田圃周辺の止まっていた水流を回復する活動

日時 2016/10/23(日) 9:20〜12:50 晴 
場所 生田緑地 谷戸の田圃周辺
参加者 岩田臣生

谷戸中央水路(ホタルの里整備事業で造成された水路)の末端に水が流れていない原因が、下の田圃に水が入っていないことだと思っていましたが、 この導水パイプを掃除して、田圃に水が入るようにしたのに、田圃からの流れが確認されない状況にありました。
何をすれば解決できるのかが分からないというので、現地を調べて、解決策を考えるために、生田緑地の谷戸に出てきました。

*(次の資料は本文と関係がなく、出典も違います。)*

(* ===== verification/Rules.v ===== *)
(** * Rules: what every run does to the world

    The properties of [Frame] and of [Tree] hold of every run in every
    world, and they are proved in the same way: one fact for each
    primitive of [World], carried through [bind], the conditional and the
    reading loop to the operations of [Store].  This file has that
    argument once.  [always R c] says that every run of the computation
    [c] relates the world it starts in to the world it leaves by [R],
    where [R] may depend on how the run ends.  The class [Primitives] is
    what the argument needs of [R]: runs can be put in sequence, and each
    primitive has the property when it is allowed to print, to throw, to
    create or to change what is at its path.  Every operation of [Store]
    then has [always R], by the shape of its definition, under the
    permissions for what it does.  [Frame] and [Tree] give the
    instances. *)

From S2P Require Import Prelude Lines World Store.

(** ** Definitions *)

(** How a run ends, whatever it returns. *)
Inductive ending :=
  | Returned
  | Exited (code : Z)
  | Aborted
  | Undefined.

Definition how {A} (o : outcome A) : ending :=
  match o with
  | Ret _ => Returned
  | Exit code => Exited code
  | Abort => Aborted
  | Undef => Undefined
  end.

Definition always {A} (R : ending → relation world) (c : prog A) : Prop :=
  ∀ w, R (how (c w).1) w (c w).2.

(** The exit statuses of the program: [exit] is only ever called with 1. *)
Definition status_ok (e : ending) : Prop :=
  match e with
  | Exited code => code = 1%Z
  | _ => True
  end.

(** A relation of two worlds as a property of every run, however it
    ends. *)
Definition however (R : relation world) : ending → relation world :=
  λ e w w', status_ok e ∧ R w w'.

(** An invariant [I] as a relation: a run that starts in [I] ends in
    [I]. *)
Definition kept (I : world → Prop) : relation world := λ w w', I w → I w'.

(** Runs can be put in sequence: a run that returns leaves a world from
    which the next one starts. *)
Class Sequential (R : ending → relation world) : Prop := {
  seq_ret w : R Returned w w;
  seq_bind e w1 w2 w3 : R Returned w1 w2 → R e w2 w3 → R e w1 w3
}.

(** What the primitives have to do for [R].  [may_print] allows to write
    to standard output and [may_throw] to call a function of the library
    that throws; [may_create p] allows to make a file or a directory at
    [p] when nothing is there, [may_change p] to rewrite or remove what
    is at [p].  The program calls [exit] only with status 1 and after a
    message. *)
Class Primitives (R : ending → relation world) (may_print may_throw : Prop)
    (may_create may_change : string → Prop) : Prop := {
  prim_sequential :: Sequential R;
  prim_undef w : R Undefined w w;
  prim_abort w : may_throw → R Aborted w w;
  prim_die t w : R (Exited 1) w (print t w);
  prim_cout t : may_print → always R (cout t);
  prim_getchar : always R getchar;
  prim_create_directory p : may_throw → may_create p → always R (create_directory p);
  prim_fs_remove p : may_throw → may_change p → always R (fs_remove p);
  prim_copy_regular x c to :
    may_throw → "/"%char ∉ chars x → may_create to → may_create (path_append to x) →
    always R (copy_regular x c to);
  prim_ofstream_open p : may_create p → may_change p → always R (ofstream_open p);
  prim_fstream_open_app p : may_create p → always R (fstream_open_app p);
  prim_stream_write p good t : may_change p → always R (stream_write p good t)
}.

Create HintDb rules discriminated.

(** ** The rules *)

#[export] Instance kept_preorder I : PreOrder (kept I).
Proof. split; repeat intros ?; unfold kept in *; auto. Qed.

#[export] Instance however_sequential R `{!PreOrder R} : Sequential (however R).
Proof.
  split; [by intros w|]. intros e w1 w2 w3 [_ H1] [? H2]. split; [done|by etrans].
Qed.

Section rules.
Context (R : ending → relation world) `{!Sequential R}.

Lemma always_ret {A} (a : A) : always R (mret a).
Proof. intros w. apply seq_ret. Qed.

Lemma always_bind {A B} (c : prog A) (k : A → prog B) :
  always R c → (∀ a, always R (k a)) → always R (c ≫= k).
Proof.
  intros Hc Hk w. rewrite bind_run. specialize (Hc w).
  destruct (c w) as [[a| | |] w']; [|done..].
  eapply seq_bind; [done|apply Hk].
Qed.

Lemma always_if {A} (b : bool) (c1 c2 : prog A) :
  always R c1 → always R c2 → always R (if b then c1 else c2).
Proof. by destruct b. Qed.

(** A computation that returns and leaves the world as it is. *)
Lemma always_pure {A} (c : prog A) : (∀ w, ∃ a, c w = (Ret a, w)) → always R c.
Proof. intros Hc w. destruct (Hc w) as [a ->]. apply seq_ret. Qed.

Lemma always_skip : always R skip.
Proof. apply always_ret. Qed.

Lemma always_getenv name : always R (getenv name).
Proof. apply always_pure. by eexists. Qed.

Lemma always_fs_exists p : always R (fs_exists p).
Proof. apply always_pure. by eexists. Qed.

Lemma always_ifstream_open p : always R (ifstream_open p).
Proof. apply always_pure. by eexists. Qed.

Lemma always_ifstream_chars p good : always R (ifstream_chars p good).
Proof. apply always_pure. by eexists. Qed.

(** The reading loop, when its body has the property. *)
Lemma always_while_getline {St} (body : text → St → prog St) s st :
  (∀ line st, always R (body line st)) → always R (while_getline body s st).
Proof.
  intros Hbody. unfold while_getline. generalize (S (length s)).
  intros fuel. revert s st.
  induction fuel as [|fuel IH]; intros s st; simpl; [apply always_ret|].
  destruct (getline s) as [[line rest]|]; [|apply always_ret].
  apply always_bind; auto.
Qed.

End rules.

Section ends.
Context `{Primitives R may_print may_throw may_create may_change}.

Lemma always_undef {A} : always R (undef : prog A).
Proof. intros w. apply prim_undef. Qed.

(** A message, then [exit(1)]. *)
Lemma always_die {A} t : always R (cout t;; (exit 1 : prog A)).
Proof. intros w. apply prim_die. Qed.

End ends.

(** ** Automation *)

(** The rule or the fact of the interface for a statement that is no
    [bind]; the relation is given, so that its instance is found. *)
Ltac always_leaf R :=
  first
    [ apply (always_ret R) | apply (always_skip R) | apply (always_undef (R := R))
    | apply (always_die (R := R))
    | apply (always_getenv R) | apply (always_fs_exists R)
    | apply (always_ifstream_open R) | apply (always_ifstream_chars R)
    | apply (always_while_getline R)
    | apply (prim_cout (R := R)) | apply (prim_getchar (R := R))
    | apply (prim_create_directory (R := R)) | apply (prim_fs_remove (R := R))
    | apply (prim_ofstream_open (R := R)) | apply (prim_fstream_open_app (R := R))
    | apply (prim_stream_write (R := R)) ].

#[export] Hint Extern 1 (always ?R _) => always_leaf R : rules.

(** Follows the shape of a definition: [bind], conditionals and matches,
    then the primitives from the hints. *)
Ltac always_auto :=
  repeat first
    [ match goal with |- always ?R (cout _;; exit 1) => apply (always_die (R := R)) end
    | match goal with |- always ?R _ => apply (always_bind R); [|intros ?] end
    | apply always_if | case_decide | case_match ];
  auto with rules.

(** ** [copy] *)

Section copy.
Context `{Primitives R may_print may_throw may_create may_change}.
Hypothesis Hthrow : may_throw.

Lemma always_copy_files entries to :
  (∀ p, inside to p → may_create p) → always R (copy_files entries to).
Proof.
  intros Hin. induction entries as [|[q c] entries IH]; simpl; [auto with rules|].
  apply (always_bind R); [|done].
  apply prim_copy_regular; [done|apply filename_no_sep|apply Hin..];
    [|eapply inside_below]; apply inside_path_append.
Qed.

(** [copy] writes to its destination, or into it when it is a
    directory. *)
Lemma always_fs_copy from to :
  may_create to → (∀ p, inside to p → may_create p) → always R (fs_copy from to).
Proof.
  intros Hto Hin w. unfold fs_copy.
  assert (always R (create_directory to;; copy_files (dir_files (fs w) from) to))
    by (apply (always_bind R); auto using always_copy_files with rules).
  repeat case_match; try done; try by apply prim_abort.
  apply prim_copy_regular; auto using filename_no_sep, inside_path_append.
Qed.

End copy.

(** ** The operations of [Store] *)

Section operations.
Context `{Primitives R may_print may_throw may_create may_change} (db : string).

(** The guard prints only before it calls [exit]. *)
Lemma always_require_db : always R (require_db db).
Proof. unfold require_db. always_auto. Qed.

Hint Resolve always_require_db : rules.

(** [getConfPath] creates a directory at a path that the environment
    gives. *)
Lemma always_getConfPath : may_throw → (∀ p, may_create p) → always R getConfPath.
Proof. intros Hthrow Hall. unfold getConfPath. always_auto. Qed.

Section silent.
Hypothesis Hcreate : may_create db.
Hypothesis Hchange : may_change db.

(** [addDB] prints nothing and calls nothing that throws. *)
Lemma always_addDB t : always R (addDB db t).
Proof. unfold addDB. always_auto. Qed.

(** [delete_line] writes the temporary file as well, and [copy] may
    write into the database where it has made a directory of it. *)
Hypothesis Hthrow : may_throw.
Hypothesis Htmp_create : may_create tmp_path.
Hypothesis Htmp_change : may_change tmp_path.
Hypothesis Hin : ∀ p, inside db p → may_create p.

Lemma always_delete_line n : always R (delete_line db n).
Proof. unfold delete_line. always_auto. by apply always_fs_copy. Qed.

Lemma always_removeDB i : always R (removeDB db i).
Proof.
  unfold removeDB. apply (always_bind R); [auto with rules|intros ?].
  case_match; [apply always_delete_line|auto with rules].
Qed.

End silent.

Section printing.
Hypothesis Hprint : may_print.

Lemma always_ynPrompt prompt def : always R (ynPrompt prompt def).
Proof. unfold ynPrompt. always_auto. Qed.

Lemma always_listDB_body line i : always R (listDB_body line i).
Proof. unfold listDB_body. always_auto. Qed.

Lemma always_searchDB_body p line i : always R (searchDB_body p line i).
Proof. unfold searchDB_body. always_auto. Qed.

Hint Resolve always_ynPrompt always_listDB_body always_searchDB_body : rules.

(** [listDB] and [searchDB] call no primitive that writes to a file, and
    none that throws. *)
Lemma always_listDB : always R (listDB db).
Proof. unfold listDB. always_auto. Qed.

Lemma always_searchDB p : always R (searchDB db p).
Proof. unfold searchDB. always_auto. Qed.

Lemma always_initDB : may_create db → may_change db → always R (initDB db).
Proof. intros Hcreate Hchange. unfold initDB. always_auto. Qed.

Lemma always_cleanDB : may_throw → may_change db → always R (cleanDB db).
Proof. intros Hthrow Hchange. unfold cleanDB. always_auto. Qed.

End printing.
End operations.
(* ===== verification/Session.v ===== *)
(** * Session: runs of the program one after another

    The database lives between runs.  A session starts in a world with no
    database and is a sequence of runs of [main], each with its own command
    line and its own standard input.  [reachable] is the set of worlds that
    sessions reach, as an inductive predicate; the invariant [session_ok]
    (the two environment variables set, the configuration directory there
    or to be created, the database missing or a canonical file, the
    temporary file writable) holds in all of them, and all of them are
    trees, by induction on the session.  A session refines the list
    model of the contract: the records after any sequence of runs, what
    the runs print and how they end are what [model_run],
    [model_output] and [model_status] compute from the command lines and
    the inputs alone.  So no run goes wrong, and no world is a dead end:
    [can_reach] is the inductive predicate of the worlds from which some
    session leads to a given set, and every list of records can be
    reached from every world of a session.  The database grows by the
    texts of [add] only, which bounds its size after a session. *)

From S2P Require Import Prelude Lines DeleteLine Records Match Spec World Store.
From S2P Require Import Rules Frame Tree Refine Main.

(** ** Definitions *)

(** The command lines that the contract of the store covers: [add] with a
    text that is one record, [remove] with an index whose successor is an
    [int]. *)
Definition good_option (c : cmdline) (o : option_name) : Prop :=
  match o with
  | opt_add => good_text (v_text c)
  | opt_remove => in_int (v_index c + 1)
  | _ => True
  end.

Definition good_cmdline (c : cmdline) : Prop :=
  match selected c with
  | Some o => good_option c o
  | None => True
  end.

(** The command line with the one option [o] and the values [t] and [k]
    of the variables. *)
Definition cmd (o : option_name) (t : text) (k : Z) : cmdline :=
  Cmdline 2 (λ o', bool_decide (o' = o)) t k.

Section session.
Variable usage : text.
Context (home xdg : string).

Abbreviation db := (database_path home xdg).

(** The invariant of a session: the two variables are set, [getConfPath]
    can return, and in the world it leaves the invariant of the store
    holds (the directories of the database and of the temporary file
    exist, the database is missing or a canonical file, no directory is at
    the temporary path). *)
Definition session_ok (w : world) : Prop :=
  env w !! "HOME" = Some home ∧ env w !! "XDG_CONFIG_HOME" = Some xdg ∧
  conf_usable home xdg w ∧ file_ok db (with_conf home xdg w).

(** The command of the contract that a run of an operation performs on
    the store [m], with [inp] on standard input: none for [list],
    [search] and an [init] that is declined. *)
Definition effect (c : cmdline) (o : option_name) (m : option (list text))
    (inp : text) : option command :=
  match o with
  | opt_init =>
      if bool_decide (m = None) || answer_yes (head inp)
      then Some Initialize else None
  | opt_add => Some (Append (v_text c))
  | opt_remove => Some (DeleteAt (v_index c))
  | opt_clean => Some Wipe
  | _ => None
  end.

Definition command_of (c : cmdline) (m : option (list text)) (inp : text) :
    option command :=
  if wants_help c then None else selected c ≫= λ o, effect c o m inp.

(** The model after the command, if there is one. *)
Definition apply_command (cmd : option command) (m : option (list text)) :
    option (list text) :=
  match cmd with
  | Some cmd => step m cmd
  | None => m
  end.

(** One run of a session, given by its command line and its standard
    input: in the world, and in the list model of the contract. *)
Definition run_main (w : world) (r : cmdline * text) : world :=
  exec (main usage r.1) (set_stdin r.2 w).

Definition model_run (m : option (list text)) (r : cmdline * text) :
    option (list text) :=
  apply_command (command_of r.1 m r.2) m.

(** An operation other than [init] is refused on a store that is not
    initialized. *)
Definition refused (o : option_name) (m : option (list text)) : bool :=
  match o, m with
  | opt_help, _ | opt_init, _ | _, Some _ => false
  | _, None => true
  end.

(** What an operation prints on the store [m], with [inp] on standard
    input. *)
Definition op_output (c : cmdline) (o : option_name) (m : option (list text))
    (inp : text) : text :=
  match o, m with
  | opt_help, _ => []
  | opt_init, None => initialized_msg false
  | opt_init, Some _ =>
      (reinit_prompt ++ chars " [Y/n]: ") ++
      (if answer_yes (head inp) then initialized_msg true else [])
  | _, None => not_initialized
  | opt_list, Some rs => render (numbered rs)
  | opt_search, Some rs => render (matching (v_text c) (numbered rs))
  | opt_clean, Some _ => cleaned_msg
  | _, Some _ => []
  end.

(** How a run of [main] ends and what it prints, in the model. *)
Definition model_status (m : option (list text)) (c : cmdline) : outcome Z :=
  if wants_help c then Ret 0%Z
  else match selected c with
       | Some o => if refused o m then Exit 1 else Ret 0%Z
       | None => Ret 0%Z
       end.

Definition model_output (m : option (list text)) (r : cmdline * text) : text :=
  if wants_help r.1 then usage ++ [nl]
  else match selected r.1 with
       | Some o => op_output r.1 o m r.2
       | None => []
       end.

(** What a session prints, in the model. *)
Fixpoint model_outputs (m : option (list text)) (rs : list (cmdline * text)) : text :=
  match rs with
  | [] => []
  | r :: rs => model_output m r ++ model_outputs (model_run m r) rs
  end.

(** The number of characters of the database, in the world and in the
    model. *)
Definition db_size (w : world) : nat :=
  match fs w !! db with
  | Some (File s) => length s
  | _ => 0
  end.

Definition model_size (m : option (list text)) : nat :=
  from_option (length ∘ encode) 0 m.

(** The characters that a run can add to the database: with [add], the
    text and the newline before it. *)
Definition growth (c : cmdline) : nat :=
  if wants_help c then 0
  else match selected c with
       | Some opt_add => S (length (v_text c))
       | _ => 0
       end.

(** The outcomes of a run that did not go wrong. *)
Definition no_crash {A} (o : outcome A) : Prop :=
  match o with
  | Ret _ => True
  | Exit code => code = 1%Z
  | _ => False
  end.

(** A session: a start in a tree without a database, in which the
    configuration directory exists or can be created and the temporary
    file can be written, then runs of [main] on any covered command line,
    each with any standard input. *)
Inductive reachable : world → Prop :=
  | reachable_start w :
      env w !! "HOME" = Some home → env w !! "XDG_CONFIG_HOME" = Some xdg →
      tree w → conf_ready home xdg w → tmp_writable w → fs w !! db = None →
      reachable w
  | reachable_run w c inp :
      reachable w → good_cmdline c →
      reachable (exec (main usage c) (set_stdin inp w)).

(** Some session from [w] leads to a world in [P]. *)
Inductive can_reach (P : world → Prop) : world → Prop :=
  | can_reach_now w : P w → can_reach P w
  | can_reach_run w c inp :
      good_cmdline c →
      can_reach P (exec (main usage c) (set_stdin inp w)) →
      can_reach P w.

(** ** The invariant is kept by every run *)

Lemma session_ok_ext w w' :
  fs w' = fs w → env w' = env w → session_ok w → session_ok w'.
Proof.
  intros Hfs Henv (? & ? & Hconf & Hok). unfold session_ok, conf_usable.
  rewrite Henv, Hfs. split_and!; [done..|].
  apply (file_ok_fs db (with_conf home xdg w)); [|done].
  intros p _. unfold with_conf. rewrite Hfs.
  destruct (fs w !! conf_dir home xdg); simpl; by rewrite Hfs.
Qed.

(** A world in which the invariant of the store holds is a world of a
    session. *)
Lemma file_ok_session_ok w :
  env w !! "HOME" = Some home → env w !! "XDG_CONFIG_HOME" = Some xdg →
  file_ok db w → session_ok w.
Proof.
  intros Hh Hx Hok. pose proof Hok as (_ & Hdir & _).
  rewrite dirname_database_path in Hdir.
  split_and!; [done..|by intros E; rewrite E in Hdir|].
  by rewrite with_conf_present by by rewrite Hdir.
Qed.

Lemma file_ok_operation c o w :
  good_option c o → file_ok db w → file_ok db (exec (operation c o db) w).
Proof.
  intros Hgood Hok. pose proof (database_ne_tmp (conf_dir home xdg)) as Hne.
  destruct o; simpl in *.
  - done.
  - by apply file_ok_initDB.
  - apply file_ok_read_only; [by apply always_listDB|done].
  - by apply (@append_ok _ (file_store db Hne)).
  - by apply (@deleteAt_ok _ (file_store db Hne)).
  - apply file_ok_read_only; [by apply always_searchDB|done].
  - by apply (@wipe_ok _ (file_store db Hne)).
Qed.

Lemma session_ok_operation c o w :
  good_option c o → session_ok w →
  session_ok (exec (operation c o db) (with_conf home xdg w)).
Proof.
  intros Hgood (Hh & Hx & _ & Hok).
  destruct (always_operation (R := however (preserves (λ _, True))) c o db
    I I I I I I (λ _ _, I) (with_conf home xdg w)) as [_ (_ & Henv & _)].
  apply file_ok_session_ok; unfold exec; rewrite ?Henv;
    [by unfold with_conf; destruct (fs w !! conf_dir home xdg)..|].
  by apply file_ok_operation.
Qed.

Lemma session_ok_main c inp w :
  good_cmdline c → session_ok w →
  session_ok (exec (main usage c) (set_stdin inp w)).
Proof.
  intros Hgood Hok. apply (session_ok_ext w (set_stdin inp w)) in Hok; [|done..].
  unfold good_cmdline in Hgood. unfold exec.
  destruct (main_cases usage c (set_stdin inp w))
    as [[t ->]|[(r & -> & _)|(o & home' & xdg' & Ho & Hh & Hx & _ & ->)]];
    [by apply (session_ok_ext (set_stdin inp w))|done|].
  rewrite Ho in Hgood. pose proof Hok as (Hh' & Hx' & _). simplify_eq.
  rewrite finish_world. by apply session_ok_operation.
Qed.

(** C16: every world that a session reaches satisfies the invariant and
    is a tree: the environment variables are still set, the configuration
    directory exists or can be created, the database is missing or a
    canonical file in it, the temporary file can be written, and every
    entry of the file system lies in a directory. *)
Theorem reachable_ok w : reachable w → session_ok w ∧ tree w.
Proof.
  induction 1 as [w Hh Hx Hw Hconf Htmp Hdb|w c inp _ [IH Hw] Hgood].
  - split; [|done]. split_and!; [done|done|by apply conf_ready_usable|].
    split_and!; [by apply tmp_writable_with_conf|by apply fs_with_conf_dir|].
    by rewrite fs_with_conf_db, Hdb.
  - split; [by apply session_ok_main|]. by apply main_keeps_tree_run.
Qed.

(** ** A run performs the command of the contract *)

Lemma file_contents_fs w w' :
  fs w' !! db = fs w !! db → file_contents db w' = file_contents db w.
Proof. unfold file_contents. by intros ->. Qed.

Lemma contents_initDB c w :
  file_ok db w →
  file_contents db (exec (initDB db) w) =
  apply_command (effect c opt_init (file_contents db w) (stdin w)) (file_contents db w).
Proof.
  intros Hok. unfold exec, effect, file_contents.
  destruct (file_ok_cases db w Hok) as [Hc|(s & Hc & _)]; rewrite Hc.
  { pose proof Hok as (_ & Hdir & _).
    rewrite initDB_fresh_run by done. by simplify_map_eq. }
  rewrite bool_decide_false by done.
  destruct (answer_yes (head (stdin w))) eqn:Hyes; simpl.
  - rewrite (initDB_confirmed_run _ _ s) by done. by simplify_map_eq.
  - rewrite initDB_declined_run by (by rewrite ?Hc). simpl. by rewrite Hc.
Qed.

Lemma contents_operation c o w :
  good_option c o → file_ok db w →
  file_contents db (exec (operation c o db) w) =
  apply_command (effect c o (file_contents db w) (stdin w)) (file_contents db w).
Proof.
  intros Hgood Hok. pose proof (database_ne_tmp (conf_dir home xdg)) as Hne.
  destruct o; simpl operation.
  - done.
  - by apply contents_initDB.
  - apply file_contents_fs. by rewrite read_only_fs by by apply always_listDB.
  - by apply (step_contents (H := file_store db Hne) w (Append _)).
  - by apply (step_contents (H := file_store db Hne) w (DeleteAt _)).
  - apply file_contents_fs. by rewrite read_only_fs by by apply always_searchDB.
  - by apply (step_contents (H := file_store db Hne) w Wipe).
Qed.

Lemma main_contents c w :
  good_cmdline c → session_ok w →
  file_contents db (exec (main usage c) w) =
  apply_command (command_of c (file_contents db w) (stdin w)) (file_contents db w).
Proof.
  intros Hgood (Hh & Hx & Hconf & Hok). unfold good_cmdline in Hgood.
  unfold exec, command_of. rewrite main_unfold.
  destruct (wants_help c) eqn:Hhelp; [done|].
  destruct (selected c) as [o|] eqn:Ho; [|done]. simpl.
  rewrite bind_run, (db_path_run w home xdg), finish_world by done.
  fold (exec (operation c o db) (with_conf home xdg w)).
  rewrite (contents_operation c o) by done.
  by rewrite (file_contents_fs w), stdin_with_conf by by apply fs_with_conf_db.
Qed.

下の田圃へ向かう途中、上の田圃への導水路の樋の水が止まっているのが分かりました。
そこで、水路を調べると、特別大きな穴はありませんでしたが、水路の畔に数カ所、小さな穴が並んでいるようでした。 流れには、ホトケドジョウが群れていました。
怪しい畔部を補修したら、樋から水が出始めましたので、この日は、これで良しとしました。


下の田圃を見ると、極めて浅いものの、水は広がっていましたが、堰下には流れがありませんでした。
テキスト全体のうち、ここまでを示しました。